▸ EXTRACTED RECORDS:

● ● ●

(* ===== verification/_CoqProject ===== *)
-Q . S2P
Prelude.v
TrieKeys.v
Trie.v
TrieSpec.v
TrieMap.v
TrieCanon.v
SecureTrie.v
Staking.v
Rlp.v
RlpBuffer.v
AccountKey.v
StateDB.v
StateRevert.v
StateFinalise.v
Kip71.v
Validators.v
Weighted.v
Prque.v
Istanbul.v
IstanbulInv.v
IstanbulSafety.v
IstanbulSteps.v
IstanbulSets.v
Reward.v
Supply.v
EvmWord.v
EvmCode.v
EvmMem.v
EvmParams.v
EvmState.v
EvmGas.v
EvmOps.v
EvmTable.v
EvmRun.v
EvmSpec.v
EvmInv.v
EvmPlain.v
EvmCost.v
EvmStep.v
EvmCalls.v
EvmLoop.v
EvmFrames.v
EvmMain.v
EvmStateDB.v
Blake2b.v
EvmPrecompiles.v
EvmPreSpec.v
EvmMoney.v
EvmMoneyDB.v
EvmLedger.v
EvmTheorems.v
EvmConserve.v
EvmInstr.v
EvmSstore.v
EvmDemo.v
Tx.v
TxSign.v
TxExec.v
TxState.v
TxLedger.v
TxValid.v
Rebalance.v
TxBlock.v
TxSupply.v
TxTheorems.v
TxPure.v
TxDemo.v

● ● ●

▸ WHAT YOU HAVE TO DO: Could you retype all of the material word for word?

▸ REPLY:
(* ===== verification/_CoqProject ===== *)
-Q . S2P
Prelude.v
TrieKeys.v
Trie.v
TrieSpec.v
TrieMap.v
TrieCanon.v
SecureTrie.v
Staking.v
Rlp.v
RlpBuffer.v
AccountKey.v
StateDB.v
StateRevert.v
StateFinalise.v
Kip71.v
Validators.v
Weighted.v
Prque.v
Istanbul.v
IstanbulInv.v
IstanbulSafety.v
IstanbulSteps.v
IstanbulSets.v
Reward.v
Supply.v
EvmWord.v
EvmCode.v
EvmMem.v
EvmParams.v
EvmState.v
EvmGas.v
EvmOps.v
EvmTable.v
EvmRun.v
EvmSpec.v
EvmInv.v
EvmPlain.v
EvmCost.v
EvmStep.v
EvmCalls.v
EvmLoop.v
EvmFrames.v
EvmMain.v
EvmStateDB.v
Blake2b.v
EvmPrecompiles.v
EvmPreSpec.v
EvmMoney.v
EvmMoneyDB.v
EvmLedger.v
EvmTheorems.v
EvmConserve.v
EvmInstr.v
EvmSstore.v
EvmDemo.v
Tx.v
TxSign.v
TxExec.v
TxState.v
TxLedger.v
TxValid.v
Rebalance.v
TxBlock.v
TxSupply.v
TxTheorems.v
TxPure.v
TxDemo.v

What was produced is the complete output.